Would you please return the lines of the entries below starting at the line that has "(** The main position of" and ending at the line that has "as (Hd & _ & HPm & HXm).", both included, exactly as they are?

[[ AVAILABLE RECORDS open ]]

Lemma inv_claimed i :
  (i < c)%nat -> binding_name (B i) <> None -> i ∈ ch (main c (binding_name (B i))).
Proof. intros. rewrite (inv_mem _ _ _ _ _ _ _ Hinv). done. Qed.

(** A nonempty chain starts at its own position. *)
Lemma inv_chain_cons m i : i ∈ ch m -> exists l, ch m = m :: l.
Proof.
  intros Hi. pose proof (inv_head _ _ _ _ _ _ _ Hinv m) as Hh.
  destruct (ch m) as [|j l]; [set_solver|]. rewrite (Hh j eq_refl). eauto.
Qed.

(** An entry in a foreign chain leaves its own chain empty. *)
Lemma inv_chain_nil m : ~ m ∈ ch m -> ch m = [].
Proof.
  intros Hm. destruct (ch m) as [|j l] eqn:E; [done|]. exfalso. apply Hm.
  destruct (inv_chain_cons m j) as [l' El]; [rewrite E; set_solver|].
  rewrite <- E, El. set_solver.
Qed.
End inv_facts.

(** ** Claiming an entry *)

Lemma fn_insert_case {A} (f : nat -> A) i x j :
  (<[i:=x]> f) j = if decide (i = j) then x else f j.
Proof. done. Qed.

(** Clearing the [prev] of another entry. *)
Lemma prev_after_None P q i : P i = None -> prev_after P q None i = None.
Proof. intros HP. destruct q as [q|]; [|done]. cbn [prev_after]. rewrite fn_insert_case. by case_decide. Qed.

Ltac fn_case :=
  rewrite ?fn_insert_case in *; repeat (case_decide; simplify_eq); try done.

(** The main position of the new name is free: it leaves the free list and
    starts a chain. *)
Lemma inv_claim_free c fh X P B l1 m l2 ch X' b :
  inv c fh X P B (l1 ++ m :: l2) ch ->
  binding_name b <> None -> main c (binding_name b) = m ->
  (forall j, X' j = match P m with Some p => <[p:=X m]> X j | None => X j end) ->
  inv c (head (l1 ++ l2)) (<[m:=None]> X') (<[m:=None]> (prev_after P (X m) (P m)))
      (<[m:=b]> B) (l1 ++ l2) (<[m:=[m]]> ch).
Proof.
  intros Hinv Hb Hm HX'.
  destruct (dll_remove X P l1 m l2 X' (inv_dll _ _ _ _ _ _ _ Hinv) (inv_nodup _ _ _ _ _ _ _ Hinv) HX')
    as (Hd & _ & HPm & HXm).
  pose proof (inv_nodup _ _ _ _ _ _ _ Hinv) as Hnd.
  rewrite <- Permutation_middle in Hnd. apply NoDup_cons in Hnd as [Hml Hnd].
  assert (forall i, i ∈ l1 ++ m :: l2 <-> i = m \/ i ∈ l1 ++ l2) as Hin by set_solver.
  assert (m ∉ ch m) as Hmch.
  { intros Hc. by apply (inv_fl_chain Hinv m m); [set_solver|]. }
  pose proof (inv_chain_nil Hinv m Hmch) as Hnil.
  assert (forall k i, i ∈ ch k -> X' i = X i /\ i <> m) as HXch.
  { intros k i Hi. split; [|intros ->; apply (inv_fl_chain Hinv k m); set_solver].
    rewrite HX'. destruct (P m) as [p|] eqn:EP; [|done]. apply fn_lookup_insert_ne. intros <-.
    apply (inv_fl_chain Hinv k p); [|done]. specialize (HPm p eq_refl). set_solver. }
  constructor.
  - apply (inv_cap _ _ _ _ _ _ _ Hinv).
  - done.
  - eapply dll_ext; [|exact Hd]. intros i Hi. rewrite !fn_lookup_insert_ne by set_solver. done.
  - done.
  - intros i. pose proof (inv_free _ _ _ _ _ _ _ Hinv i) as Hf. rewrite Hin in Hf.
    fn_case; naive_solver.
  - intros k. fn_case; cbn [seg]; [by rewrite fn_lookup_insert|].
    eapply seg_ext; [|apply (inv_seg _ _ _ _ _ _ _ Hinv)]. intros i Hi.
    destruct (HXch k i Hi). by rewrite fn_lookup_insert_ne.
  - intros k. fn_case; [apply NoDup_singleton|apply (inv_chnodup _ _ _ _ _ _ _ Hinv)].
  - intros k i. fn_case; [naive_solver|apply (inv_head _ _ _ _ _ _ _ Hinv)].
  - intros i k. pose proof (inv_mem _ _ _ _ _ _ _ Hinv i k) as Hik.
    assert ((m < c)%nat) by (apply (inv_free _ _ _ _ _ _ _ Hinv); set_solver).
    fn_case.
    + set_solver.
    + rewrite list_elem_of_singleton. split; [naive_solver|].
      intros (? & ? & E). rewrite Hnil in Hik. set_solver.
    + split; [|naive_solver]. intros Hi. by destruct (HXch k _ Hi).
  - intros i Hi Hn. rewrite (fn_insert_case B) in Hn. rewrite (fn_insert_case (prev_after _ _ _)).
    case_decide; [done|]. pose proof (inv_prev _ _ _ _ _ _ _ Hinv i Hi Hn) as HP.
    rewrite HXm. destruct l2 as [|q l2]; [done|]. cbn [head prev_after]. rewrite fn_insert_case.
    case_decide as E; [|done]. subst q.
    assert (i ∈ l1 ++ m :: i :: l2) as [_ ?]%(inv_free _ _ _ _ _ _ _ Hinv) by set_solver. done.
Qed.

(** Popping the free list: the rest is a list again. *)
Lemma inv_pop_free c fh X P B f fl ch X' P' :
  inv c fh X P B (f :: fl) ch ->
  (forall i, i ∈ fl -> X' i = X i /\ P' i = prev_after P (X f) None i) -> dll X' P' None fl.
Proof.
  intros Hinv He. pose proof (inv_dll _ _ _ _ _ _ _ Hinv) as (HXf & _ & Hd).
  pose proof (inv_nodup _ _ _ _ _ _ _ Hinv) as Hnd. apply NoDup_cons in Hnd as [_ Hnd].
  rewrite HXf in He. eapply dll_change_head; [exact Hd|..].
  - intros i Hi. by apply He.
  - intros i Hi. destruct fl as [|j fl]; [set_solver|]. cbn [head tail] in *.
    destruct (He i) as [_ ->]; [set_solver|]. cbn [prev_after].
    apply fn_lookup_insert_ne. apply NoDup_cons in Hnd as [? _]. set_solver.
  - intros i Hi. destruct fl as [|j fl]; [done|]. injection Hi as ->. cbn [head] in *.
    destruct (He i) as [_ ->]; [set_solver|]. apply fn_lookup_insert.
Qed.

(** The main position is claimed by a name that belongs there: the free entry
    becomes the second of its chain. *)
Lemma inv_claim_second c fh X P B f fl m rest ch b :
  inv c fh X P B (f :: fl) ch ->
  binding_name b <> None -> main c (binding_name b) = m -> ch m = m :: rest ->
  inv c (head fl) (<[m:=Some f]> (<[f:=X m]> X)) (<[f:=None]> (prev_after P (X f) None))
      (<[f:=b]> B) fl (<[m:=m :: f :: rest]> ch).
Proof.
  intros Hinv Hb Hm Hch.
  pose proof (inv_nodup _ _ _ _ _ _ _ Hinv) as Hnd. apply NoDup_cons in Hnd as [Hffl Hnd].
  assert ((f < c)%nat /\ binding_name (B f) = None) as [Hfc Hfn]
    by (apply (inv_free _ _ _ _ _ _ _ Hinv); set_solver).
  assert (forall k, f ∉ ch k) as Hfch
    by (intros k Hk; apply (inv_fl_chain Hinv k f); set_solver).
  assert (forall i k, i ∈ ch k -> i ∉ fl) as Hchfl
    by (intros i k Hk Hi; apply (inv_fl_chain Hinv k i); set_solver).
  assert (m ∉ fl) as Hmfl by (apply (Hchfl m m); rewrite Hch; set_solver).
  assert (m <> f) as Hmf by (intros ->; apply (Hfch f); rewrite Hch; set_solver).
  constructor.
  - apply (inv_cap _ _ _ _ _ _ _ Hinv).
  - done.
  - eapply inv_pop_free; [exact Hinv|]. intros i Hi. rewrite !fn_lookup_insert_ne by set_solver. done.
  - done.
  - intros i. pose proof (inv_free _ _ _ _ _ _ _ Hinv i) as Hf. rewrite elem_of_cons in Hf.
    fn_case; naive_solver.
  - intros k. pose proof (inv_seg _ _ _ _ _ _ _ Hinv k) as Hk. rewrite (fn_insert_case ch).
    case_decide; subst.
    + rewrite Hch in Hk. cbn [seg head] in *. rewrite fn_lookup_insert. split; [done|].
      rewrite fn_lookup_insert_ne, fn_lookup_insert by done. split; [by destruct Hk|].
      destruct Hk as [_ Hk]. eapply seg_ext; [|exact Hk]. intros i Hi.
      pose proof (inv_chnodup _ _ _ _ _ _ _ Hinv (main c (binding_name b))) as Hn.
      rewrite Hch in Hn. apply NoDup_cons in Hn as [? _].
      specialize (Hfch (main c (binding_name b))). rewrite Hch in Hfch.
      rewrite !fn_lookup_insert_ne by set_solver. done.
    + eapply seg_ext; [|exact Hk]. intros i Hi.
      rewrite !fn_lookup_insert_ne; [done|set_solver|]. intros <-.
      apply (inv_mem _ _ _ _ _ _ _ Hinv) in Hi as (_ & _ & Ek).
      pose proof (inv_mem _ _ _ _ _ _ _ Hinv (main c (binding_name b)) (main c (binding_name b)))
        as [(_ & _ & E) _]; [rewrite Hch; set_solver|]. congruence.
  - intros k. pose proof (inv_chnodup _ _ _ _ _ _ _ Hinv k) as Hk. specialize (Hfch k).
    rewrite (fn_insert_case ch). case_decide; [|done]. subst k. rewrite Hch in Hk, Hfch.
    apply NoDup_cons in Hk as [? ?]. apply NoDup_cons. split; [set_solver|].
    apply NoDup_cons. set_solver.
  - intros k i. fn_case; [naive_solver|apply (inv_head _ _ _ _ _ _ _ Hinv)].
  - intros i k. pose proof (inv_mem _ _ _ _ _ _ _ Hinv i k) as Hik. specialize (Hfch k).
    rewrite (fn_insert_case B), (fn_insert_case ch). do 2 case_decide; subst.
    + set_solver.
    + rewrite <- Hik, Hch, !elem_of_cons. naive_solver.
    + split; [done|]. by intros (_ & _ & ?).
    + done.
  - intros i Hi Hn. rewrite (fn_insert_case B) in Hn. rewrite (fn_insert_case (prev_after _ _ _)).
    case_decide; [done|]. by apply prev_after_None, (inv_prev _ _ _ _ _ _ _ Hinv).
Qed.
(* ===== verification/StateErr.v ===== *)
(** * A state monad with errors and failure

    Callbacks return a [WasmResult] and leave early with [CHECK_RESULT]: a
    computation takes a state and gives [None] for undefined behaviour, or a
    new state with [Some] value for [WASM_OK] and [None] for [WASM_ERROR]. *)

From S2P Require Import Prelude StateOpt.

Definition SE (S A : Type) : Type := SO S (option A).

Declare Scope se_scope.
Delimit Scope se_scope with se.

Section se.
Context {S : Type}.

Definition se_ret {A} (a : A) : SE S A := so_ret (Some a).

(** [CHECK_RESULT(m); k] *)
Definition se_bind {A B} (m : SE S A) (k : A -> SE S B) : SE S B :=
  so_bind m (fun o => match o with Some a => k a | None => so_ret None end).

(** [return WASM_ERROR;] *)
Definition se_error {A} : SE S A := so_ret None.
(** Undefined behaviour, and [abort]. *)
Definition se_undef {A} : SE S A := so_fail.
Definition se_get : SE S S := fun s => Some (Some s, s).
Definition se_modify (f : S -> S) : SE S unit := fun s => Some (Some tt, f s).
(** [assert(b)]. *)
Definition se_assert (b : bool) : SE S unit := if b then se_ret tt else se_undef.
(** The value of an access the code does not check. *)
Definition se_lift {A} (o : option A) : SE S A :=
  match o with Some a => se_ret a | None => se_undef end.
(** [if (b) { print_error(...); return WASM_ERROR; }] *)
Definition se_error_if (b : bool) : SE S unit := if b then se_error else se_ret tt.

(** [for (i = 0; i < n; ++i) CHECK_RESULT(f(l[i]));] *)
Fixpoint se_for {A} (f : A -> SE S unit) (l : list A) : SE S unit :=
  match l with
  | [] => se_ret tt
  | x :: l' => se_bind (f x) (fun _ => se_for f l')
  end.

(** The callback's result and state. *)
Definition se_result (m : SE S unit) : S -> option (WasmResult * S) := fun s =>
  match m s with
  | Some (Some _, s') => Some (WASM_OK, s')
  | Some (None, s') => Some (WASM_ERROR, s')
  | None => None
  end.
End se.

Notation "x <- m ;; k" := (se_bind m%se (fun x => k%se))
  (at level 100, m at next level, right associativity) : se_scope.
Notation "m ;; k" := (se_bind m%se (fun _ => k%se))
  (at level 100, right associativity) : se_scope.

Section laws.
Context {S : Type}.

Lemma se_bind_assoc {A B D} (m : SE S A) (k : A -> SE S B) (k' : B -> SE S D) s :
  se_bind (se_bind m k) k' s = se_bind m (fun a => se_bind (k a) k') s.
Proof. unfold se_bind, so_bind. destruct (m s) as [[[a|] s']|]; done. Qed.

Lemma se_bind_ret {A B} (a : A) (k : A -> SE S B) : se_bind (se_ret a) k = k a.
Proof. done. Qed.

Lemma se_bind_get {B} (k : S -> SE S B) s : se_bind se_get k s = k s s.
Proof. done. Qed.

Lemma se_for_app {A} (f : A -> SE S unit) (l1 l2 : list A) s :
  se_for f (l1 ++ l2) s = se_bind (se_for f l1) (fun _ => se_for f l2) s.
Proof.
  revert s. induction l1 as [|x l1 IH]; intros s; [done|]. cbn [app se_for].
  rewrite se_bind_assoc. unfold se_bind, so_bind.
  destruct (f x s) as [[[[]|] s']|]; [|done|done]. apply IH.
Qed.
End laws.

[[ AVAILABLE RECORDS closed ]]

# FINISHED EXERCISE:
(** The main position of the new name is free: it leaves the free list and
    starts a chain. *)
Lemma inv_claim_free c fh X P B l1 m l2 ch X' b :
  inv c fh X P B (l1 ++ m :: l2) ch ->
  binding_name b <> None -> main c (binding_name b) = m ->
  (forall j, X' j = match P m with Some p => <[p:=X m]> X j | None => X j end) ->
  inv c (head (l1 ++ l2)) (<[m:=None]> X') (<[m:=None]> (prev_after P (X m) (P m)))
      (<[m:=b]> B) (l1 ++ l2) (<[m:=[m]]> ch).
Proof.
  intros Hinv Hb Hm HX'.
  destruct (dll_remove X P l1 m l2 X' (inv_dll _ _ _ _ _ _ _ Hinv) (inv_nodup _ _ _ _ _ _ _ Hinv) HX')
    as (Hd & _ & HPm & HXm).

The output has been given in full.